Once again we are back with “Accountability Thursday”. This is our first episode using the Wilcoxon “All American Drummer 150 Rudimental Solos”. We’ve worked from the Swing Solos book previously but this is our first time working in the 150.
I chose solo #9 because it uses several proprietary Wilcoxon notations that are not commonly found in other rudimental methods. One thing that helps with his interpretation is that Wilcoxon specifies the required stickings on every single note of the solo. This allows him to highlight specific rudiments that he wants to use in each solo.
The first thing to notice is the different notations for the seven stroke roll. The introductory roll-off is a seven stroke ternary roll. That style of seven is the preferred and most common way to interpret 8th note rolls in most rudimental literature. We’ve seen it numerous times in previous NARD solos and you’ll use this particular roll three times in the first line alone. The ternary seven stroke is used a total of five times throughout the entire piece.
Wilcoxon also uses a binary seven stroke roll. It appears first in the third line, last measure. You’ll notice that he notates that roll with two grace notes prior to the 8th note on the ‘& of 2’. You’ll start that roll on the ‘e of 2’ and roll 32nd notes ending on count one of the following measure. You’ll see this same grace note style notation on the 15 stroke roll in the third line, third measure. Again, start that roll on the ‘e of 1’ and roll 32nd notes over to count one of the next measure.

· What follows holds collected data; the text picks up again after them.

(* ===== verification/Nominal.v ===== *)
(** * The native L1 policy: [dsp-download/live-inputs/selectors.c]

    The producers of the standalone GNSS owner: chip identity and navigation
    mode, the nominal bootstrap fields of the one supported clock route, the
    payload, the frame and the start of the download owner. The readers of an
    associated vendor image are in [VendorImage], [main] is in [Runner]. *)

From S2P Require Import Prelude Trace Binary754 Clock Fields Wire Bootstrap Download.
Open Scope Z_scope.
Open Scope io_scope.

(** ** Navigation mode *)

Record bootstrap_mode : Type := Mode { mode_75c990 : Z; setting_717cb7 : Z; flags_717cb8 : Z; clock_717cb3 : Z }.

(** The position of the first zero byte among the first [n]. *)
Fixpoint memchr0 (l : list Z) (n : nat) : option Z :=
  match n, l with
  | O, _ | _, [] => None
  | S n, b :: l => if b =? 0 then Some 0 else Z.succ <$> memchr0 l n
  end.
(** [inl] is an error status. *)
Definition secondary_feature (name : option (list Z)) (size fd : Z) : Z + Z :=
  match name with
  | None => inl (- ENODATA)
  | Some name =>
    if size =? 0 then inl (- ENODATA)
    else
    match memchr0 name (Z.to_nat (if size <? 662 then size else 662)) with
    | None => inl (if size <? 662 then - ENODATA else - EBADMSG)
    | Some n => inr (if (4 <? n) && negb (fd =? -1) then 1 else 0)
    end
  end.
Definition mode_unsupported (mode profile : Z) : bool :=
  (11 <? mode)
  || ((profile <=? 1) && negb (mode =? 2) && negb (mode =? 3) && negb (mode =? 6) && negb (mode =? 10) && negb (mode =? 11))
  || ((profile <=? 2) && (mode =? 2)) || ((profile <=? 3) && (mode =? 6)) || ((profile <? 5) && (mode =? 10)) || ((profile <=? 4) && (mode =? 11)).
(** Mode, setting and flags; [inl] is an error status. *)
Definition mode_switch (mode chip : Z) (name : option (list Z)) (size fd : Z) : Z + Z * Z * Z :=
  let fixed setting flags := inr (mode, setting, flags) in
  match mode with
  | 0 => fixed 3 3
  | 1 => fixed 6 0x31
  | 2 => fixed 7 0x33
  | 3 => fixed 5 1
  | 4 => fixed 0x17 0x30
  | 5 => fixed 3 2
  | 6 => fixed 0x17 0x3f
  | 7 => fixed 3 0x0d
  | 8 => fixed 3 0x0f
  | 9 => fixed 3 0x0c
  | 10 | 11 =>
    match secondary_feature name size fd with
    | inl e => inl e
    | inr feature =>
      if (mode =? 10) && (feature =? 0) && negb (chip =? 0xffff6789) then inr (6, 0x17, 0x3f)
      else if (mode =? 11) && (feature =? 0) && (chip =? 0xffff6789) then inr (mode, 0x17, 0x3e)
      else inr (mode, 0x27, if mode =? 10 then 0x7f else 0x7e)
    end
  | _ => inl (- EOPNOTSUPP)
  end.
Definition b41_bootstrap_mode_build (input chip profile : Z) (name : option (list Z)) (size fd : Z) (out : option bootstrap_mode) : Z * option bootstrap_mode :=
  match out with
  | None => (- EINVAL, out)
  | Some _ =>
    let mode := u8 input in
    let chosen := if mode_unsupported mode profile
      then inr (if profile =? 1 then 3 else 6, if profile =? 1 then 5 else 0x17, if profile =? 1 then 1 else 0x3f)
      else mode_switch mode chip name size fd in
    match chosen with
    | inl e => (e, out)
    | inr (mode, setting, flags) => (0, Some (Mode mode setting flags (u8 (Z.land (Z.shiftr flags 1) 2))))
    end
  end.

Another tricky place that may need some clarification is the third line, second measure. Pay attention to the stickings because the drags do not start on the expected hands! The measure begins with a single stroke, accented R, immediately afterward the notated left handed drag forces you to play grace notes on the right when you might expect a L.
Also notice the fourth line, first measure. Wilcoxon notates the 8th note rolls as five stroke rolls (not seven stroke rolls). However with the two alternating accents that follow the doubles they actually become six stroke rolls.